╭─ Data supplied

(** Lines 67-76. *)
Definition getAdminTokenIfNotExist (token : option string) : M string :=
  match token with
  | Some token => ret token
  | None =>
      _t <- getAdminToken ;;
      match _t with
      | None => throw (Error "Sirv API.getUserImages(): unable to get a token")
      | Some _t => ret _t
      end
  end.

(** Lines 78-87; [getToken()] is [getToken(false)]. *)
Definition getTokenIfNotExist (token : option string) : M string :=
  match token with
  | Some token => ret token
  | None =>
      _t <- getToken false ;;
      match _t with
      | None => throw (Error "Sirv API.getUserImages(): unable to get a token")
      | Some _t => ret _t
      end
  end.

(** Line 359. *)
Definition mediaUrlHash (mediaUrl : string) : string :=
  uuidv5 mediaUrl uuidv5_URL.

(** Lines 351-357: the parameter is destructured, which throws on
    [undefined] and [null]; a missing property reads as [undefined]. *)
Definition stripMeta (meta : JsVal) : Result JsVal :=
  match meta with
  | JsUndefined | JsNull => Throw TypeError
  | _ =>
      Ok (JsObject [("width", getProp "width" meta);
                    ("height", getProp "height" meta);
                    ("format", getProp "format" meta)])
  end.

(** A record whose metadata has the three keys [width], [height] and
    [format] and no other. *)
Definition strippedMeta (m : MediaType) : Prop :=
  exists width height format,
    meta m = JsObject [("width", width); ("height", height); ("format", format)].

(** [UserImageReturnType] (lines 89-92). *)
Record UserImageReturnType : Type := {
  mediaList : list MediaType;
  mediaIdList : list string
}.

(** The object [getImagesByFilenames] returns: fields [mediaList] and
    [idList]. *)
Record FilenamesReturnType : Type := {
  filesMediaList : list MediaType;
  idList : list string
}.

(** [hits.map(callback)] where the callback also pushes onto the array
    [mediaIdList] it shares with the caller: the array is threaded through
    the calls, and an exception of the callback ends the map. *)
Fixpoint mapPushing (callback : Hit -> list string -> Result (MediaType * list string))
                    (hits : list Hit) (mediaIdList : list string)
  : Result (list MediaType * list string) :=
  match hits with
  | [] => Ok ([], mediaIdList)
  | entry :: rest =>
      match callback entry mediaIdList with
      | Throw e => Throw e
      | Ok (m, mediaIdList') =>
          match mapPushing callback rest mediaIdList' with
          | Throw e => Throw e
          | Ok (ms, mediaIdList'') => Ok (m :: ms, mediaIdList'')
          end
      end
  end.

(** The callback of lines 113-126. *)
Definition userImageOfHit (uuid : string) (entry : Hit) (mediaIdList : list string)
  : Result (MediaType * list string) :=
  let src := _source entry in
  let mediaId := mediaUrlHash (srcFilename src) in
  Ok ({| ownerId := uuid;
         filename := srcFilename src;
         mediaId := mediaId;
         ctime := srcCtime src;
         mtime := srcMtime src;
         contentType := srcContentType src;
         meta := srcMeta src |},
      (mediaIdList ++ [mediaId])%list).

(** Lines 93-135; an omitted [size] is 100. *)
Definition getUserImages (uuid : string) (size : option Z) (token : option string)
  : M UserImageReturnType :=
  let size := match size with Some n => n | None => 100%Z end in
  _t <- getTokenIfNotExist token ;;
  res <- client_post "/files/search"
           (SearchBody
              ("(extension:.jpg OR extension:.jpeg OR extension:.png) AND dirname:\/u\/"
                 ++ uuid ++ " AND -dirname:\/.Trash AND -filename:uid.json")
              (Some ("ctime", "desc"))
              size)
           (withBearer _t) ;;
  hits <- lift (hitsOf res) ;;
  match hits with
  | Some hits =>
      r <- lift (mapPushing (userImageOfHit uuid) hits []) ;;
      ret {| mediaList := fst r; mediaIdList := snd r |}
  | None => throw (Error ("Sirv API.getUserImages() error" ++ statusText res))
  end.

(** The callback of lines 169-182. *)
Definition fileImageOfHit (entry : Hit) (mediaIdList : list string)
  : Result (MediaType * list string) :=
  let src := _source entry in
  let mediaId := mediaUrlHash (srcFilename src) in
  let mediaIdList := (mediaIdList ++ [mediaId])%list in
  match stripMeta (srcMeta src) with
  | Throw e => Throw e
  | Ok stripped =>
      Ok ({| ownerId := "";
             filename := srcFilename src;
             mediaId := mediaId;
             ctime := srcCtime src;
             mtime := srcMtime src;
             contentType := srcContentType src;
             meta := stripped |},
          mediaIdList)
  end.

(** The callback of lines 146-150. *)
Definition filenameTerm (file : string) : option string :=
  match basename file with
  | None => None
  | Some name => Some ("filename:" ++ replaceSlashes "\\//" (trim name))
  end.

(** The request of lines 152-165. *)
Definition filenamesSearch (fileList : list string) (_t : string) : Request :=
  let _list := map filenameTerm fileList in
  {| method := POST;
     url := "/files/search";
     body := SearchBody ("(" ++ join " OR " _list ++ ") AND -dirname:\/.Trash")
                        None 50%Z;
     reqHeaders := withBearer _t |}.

╰─

_Exercise aim_
Reproduce the lines of the entries above from the one with "(hits : list" to the one with "mediaList := fst", both included, exactly and without any other line.

_Expected answer_
                    (hits : list Hit) (mediaIdList : list string)
  : Result (list MediaType * list string) :=
  match hits with
  | [] => Ok ([], mediaIdList)
  | entry :: rest =>
      match callback entry mediaIdList with
      | Throw e => Throw e
      | Ok (m, mediaIdList') =>
          match mapPushing callback rest mediaIdList' with
          | Throw e => Throw e
          | Ok (ms, mediaIdList'') => Ok (m :: ms, mediaIdList'')
          end
      end
  end.

(** The callback of lines 113-126. *)
Definition userImageOfHit (uuid : string) (entry : Hit) (mediaIdList : list string)
  : Result (MediaType * list string) :=
  let src := _source entry in
  let mediaId := mediaUrlHash (srcFilename src) in
  Ok ({| ownerId := uuid;
         filename := srcFilename src;
         mediaId := mediaId;
         ctime := srcCtime src;
         mtime := srcMtime src;
         contentType := srcContentType src;
         meta := srcMeta src |},
      (mediaIdList ++ [mediaId])%list).

(** Lines 93-135; an omitted [size] is 100. *)
Definition getUserImages (uuid : string) (size : option Z) (token : option string)
  : M UserImageReturnType :=
  let size := match size with Some n => n | None => 100%Z end in
  _t <- getTokenIfNotExist token ;;
  res <- client_post "/files/search"
           (SearchBody
              ("(extension:.jpg OR extension:.jpeg OR extension:.png) AND dirname:\/u\/"
                 ++ uuid ++ " AND -dirname:\/.Trash AND -filename:uid.json")
              (Some ("ctime", "desc"))
              size)
           (withBearer _t) ;;
  hits <- lift (hitsOf res) ;;
  match hits with
  | Some hits =>
      r <- lift (mapPushing (userImageOfHit uuid) hits []) ;;
      ret {| mediaList := fst r; mediaIdList := snd r |}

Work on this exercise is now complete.